Раздевалки там были всегда открыты, и сумки и барсетки лежали прямо внавал на лавочках. Но куда важнее для меня было то, что среди прочих вещей мужчины, что тренировались у нас, оставляли свои навороченные телефоны. Вот в эту-то раздевалку я, улучив минуту, и проскочила. Из зала доносился топот ног, начальственные крики тренера, звон шпажной стали, а я стояла посреди мужской раздевалки и размышляла, правильно ли я делаю. Но перед мысленным взором вновь возникло лицо умирающего мальчика, и я, не раздумывая, шагнула к скамейкам.
Некоторые телефоны были заблокированы, некоторые нет, и, быстро нажимая памятную комбинацию цифр, я одну за другой отправляла в далекий фонд денежные эсэмэски. Штук семь успела послать, причем старалась работать честно – с разных телефонов, чтобы разделить траты поровну. Ну а потом выскочила из раздевалки и помчалась к себе на этаж.
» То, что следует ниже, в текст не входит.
(* ===== verification/Node.v ===== *)
(** Node identity and logical versions ([types/node.rs]): [NodeId],
    [Generation] with its lexicographic order, [VersionMismatchPolicy]; and the
    order lemmas and the tactic [gen_lia] the other components use. *)
From stdpp Require Import prelude gmap strings pretty.
From S2P Require Import Prelude.

(** [NodeId(String)], re-exported from the actor framework.  The code only
    compares, hashes, clones and prints node identifiers. *)
Record NodeId : Type := mkNodeId { node_str : string }.

Global Instance NodeId_eq_dec : EqDecision NodeId.
Proof. solve_decision. Defined.
Global Instance NodeId_countable : Countable NodeId.
Proof. apply (inj_countable' node_str mkNodeId). by intros []. Defined.
Global Instance NodeId_inhabited : Inhabited NodeId := populate (mkNodeId "").

(** [Generation]: incarnation and age, both [u64]. *)
Record Generation : Type := mkGeneration { incarnation : Z; age : Z }.

Global Instance Generation_eq_dec : EqDecision Generation.
Proof. solve_decision. Defined.
Global Instance Generation_countable : Countable Generation.
Proof.
  apply (inj_countable' (λ g, (incarnation g, age g)) (λ p, mkGeneration p.1 p.2)).
  by intros [].
Defined.

(** [Generation::new]. *)
Definition generation_new (incarnation age : Z) : Generation :=
  mkGeneration incarnation age.

(** [Generation::zero]: the placeholder generation. *)
Definition generation_zero : Generation := mkGeneration 0 0.
Global Instance Generation_inhabited : Inhabited Generation := populate generation_zero.

(** [Generation::is_new_incarnation]. *)
Definition is_new_incarnation (g other : Generation) : bool :=
  incarnation other <? incarnation g.

(** [Ord::cmp]: the incarnation first, then ([Ordering::then]) the age. *)
Definition generation_cmp (g other : Generation) : comparison :=
  match incarnation g ?= incarnation other with
  | Eq => age g ?= age other
  | c => c
  end.

(** [PartialOrd::partial_cmp] and the operators Rust derives from it. *)
Definition generation_partial_cmp (g other : Generation) : option comparison :=
  Some (generation_cmp g other).
Definition generation_ltb (g other : Generation) : bool :=
  match generation_partial_cmp g other with Some Lt => true | _ => false end.
Definition generation_leb (g other : Generation) : bool :=
  match generation_partial_cmp g other with Some Lt | Some Eq => true | _ => false end.

(** [Display]: ["v{incarnation}:{age}"]. *)
Definition generation_display (g : Generation) : string :=
  "v" +:+ pretty (incarnation g) +:+ ":" +:+ pretty (age g).

(** [VersionMismatchPolicy]. *)
Inductive VersionMismatchPolicy : Type := KeepStalePolicy | DropAndWait.

Global Instance VersionMismatchPolicy_eq_dec : EqDecision VersionMismatchPolicy.
Proof. solve_decision. Defined.

(** The two components are [u64]s. *)
Definition gen_u64 (g : Generation) : Prop := is_u64 (incarnation g) ∧ is_u64 (age g).

(** The order as a relation. *)
Definition gen_lt (g h : Generation) : Prop :=
  incarnation g < incarnation h ∨ (incarnation g = incarnation h ∧ age g < age h).
Definition gen_le (g h : Generation) : Prop :=
  incarnation g < incarnation h ∨ (incarnation g = incarnation h ∧ age g ≤ age h).

Infix "<g" := gen_lt (at level 70, no associativity) : dstate_scope.
Infix "≤g" := gen_le (at level 70, no associativity) : dstate_scope.

Global Instance gen_lt_dec g h : Decision (g <g h).
Proof. unfold gen_lt. apply _. Defined.
Global Instance gen_le_dec g h : Decision (g ≤g h).
Proof. unfold gen_le. apply _. Defined.

(** ** Reflection of the boolean order *)
Section Reflection.
Implicit Types g h : Generation.

Lemma generation_cmp_spec g h :
  match generation_cmp g h with
  | Eq => g = h | Lt => g <g h | Gt => h <g g
  end.
Proof.
  destruct g as [i a], h as [j b]. unfold generation_cmp, gen_lt; simpl.
  destruct (Z.compare_spec i j); subst; [|lia..].
  destruct (Z.compare_spec a b); subst; [done|lia..].
Qed.

Lemma gen_lt_irrefl g : ¬ g <g g.
Proof. unfold gen_lt. lia. Qed.

Lemma gen_lt_not_le g h : g <g h ↔ ¬ h ≤g g.
Proof. unfold gen_lt, gen_le. lia. Qed.

Lemma generation_ltb_lt g h : generation_ltb g h = true ↔ g <g h.
Proof.
  unfold generation_ltb, generation_partial_cmp. pose proof (generation_cmp_spec g h).
  destruct (generation_cmp g h); subst; unfold gen_lt in *; split; try done; lia.
Qed.

Lemma generation_ltb_ge g h : generation_ltb g h = false ↔ h ≤g g.
Proof.
  rewrite <- not_true_iff_false, generation_ltb_lt, gen_lt_not_le.
  split; [intros; by apply dec_stable | tauto].
Qed.

Lemma generation_leb_le g h : generation_leb g h = true ↔ g ≤g h.
Proof.
  unfold generation_leb, generation_partial_cmp. pose proof (generation_cmp_spec g h).
  destruct (generation_cmp g h); subst; unfold gen_lt, gen_le in *; split; try done; lia.
Qed.

Lemma generation_leb_gt g h : generation_leb g h = false ↔ h <g g.
Proof.
  rewrite <- not_true_iff_false, generation_leb_le, gen_lt_not_le. done.
Qed.

Lemma generation_eq g h : g = h ↔ incarnation g = incarnation h ∧ age g = age h.
Proof. destruct g, h; simpl; naive_solver. Qed.
End Reflection.

Global Instance gen_le_total_order : TotalOrder gen_le.
Proof.
  repeat split.
  - intros [??]. unfold gen_le; simpl. lia.
  - intros [??] [??] [??]. unfold gen_le; simpl. lia.
  - intros [??] [??] ??. apply generation_eq. unfold gen_le in *; simpl in *. lia.
  - intros [??] [??]. unfold strict, gen_le; simpl.
    rewrite generation_eq; simpl. lia.
Qed.

Global Instance gen_lt_strict : StrictOrder gen_lt.
Proof.
  split; [intros [??]; unfold complement, gen_lt; simpl; lia|].
  intros [??] [??] [??]. unfold gen_lt; simpl. lia.
Qed.

(** Turns every comparison of generations, boolean or not, into arithmetic on
    the two components and calls [lia]. *)
Ltac gen_norm :=
  repeat match goal with
  | H : generation_ltb _ _ = true |- _ => apply generation_ltb_lt in H
  | H : generation_ltb _ _ = false |- _ => apply generation_ltb_ge in H
  | H : generation_leb _ _ = true |- _ => apply generation_leb_le in H
  | H : generation_leb _ _ = false |- _ => apply generation_leb_gt in H
  | |- generation_ltb _ _ = true => apply generation_ltb_lt
  | |- generation_ltb _ _ = false => apply generation_ltb_ge
  | |- generation_leb _ _ = true => apply generation_leb_le
  | |- generation_leb _ _ = false => apply generation_leb_gt
  | H : context [@eq Generation _ _] |- _ => setoid_rewrite generation_eq in H
  | |- context [@eq Generation _ _] => setoid_rewrite generation_eq
  end.
Ltac gen_lia := gen_norm; unfold gen_lt, gen_le, generation_zero, generation_new in *;
  simpl in *; lia.

(** [C40] The comparison of generations is a total order whose equality is
    [==] and whose strict part is lexicographic: a higher incarnation wins
    whatever the ages, and within an incarnation the higher age wins. *)
Theorem generation_cmp_total_order :
  TotalOrder (λ g h, generation_leb g h = true) ∧
  (∀ g h, generation_cmp g h = Eq ↔ g = h) ∧
  (∀ g h, generation_cmp h g = CompOpp (generation_cmp g h)) ∧
  (∀ g h, generation_ltb g h = true ↔
     is_new_incarnation h g = true ∨
     (incarnation g = incarnation h ∧ age g < age h)).
Proof.
  split; [|split_and!].
  - repeat split.
    + intros g. gen_lia.
    + intros g h k ??. gen_lia.
    + intros g h ??. gen_lia.
    + intros g h. unfold strict. rewrite !generation_leb_le. gen_lia.
  - intros g h. pose proof (generation_cmp_spec g h) as Hs.
    destruct (generation_cmp g h); split; intros; subst; try done; gen_lia.
  - intros g h. pose proof (generation_cmp_spec g h). pose proof (generation_cmp_spec h g).
    destruct (generation_cmp g h), (generation_cmp h g); subst; try done; gen_lia.
  - intros g h. unfold is_new_incarnation. rewrite generation_ltb_lt, Z.ltb_lt. done.
Qed.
Вычислили меня без особого труда: кто-то видел, как я выскакивала, кто-то успел рассмотреть мою раскрасневшуюся физиономию. И разразился скандал! Нечего и говорить, что все спортсмены были в шоке, тренер грозился подать заявление в полицию, потерпевшие его полностью поддерживали. В школу вызвали мою маму, ну и меня, конечно, поставили к стенке.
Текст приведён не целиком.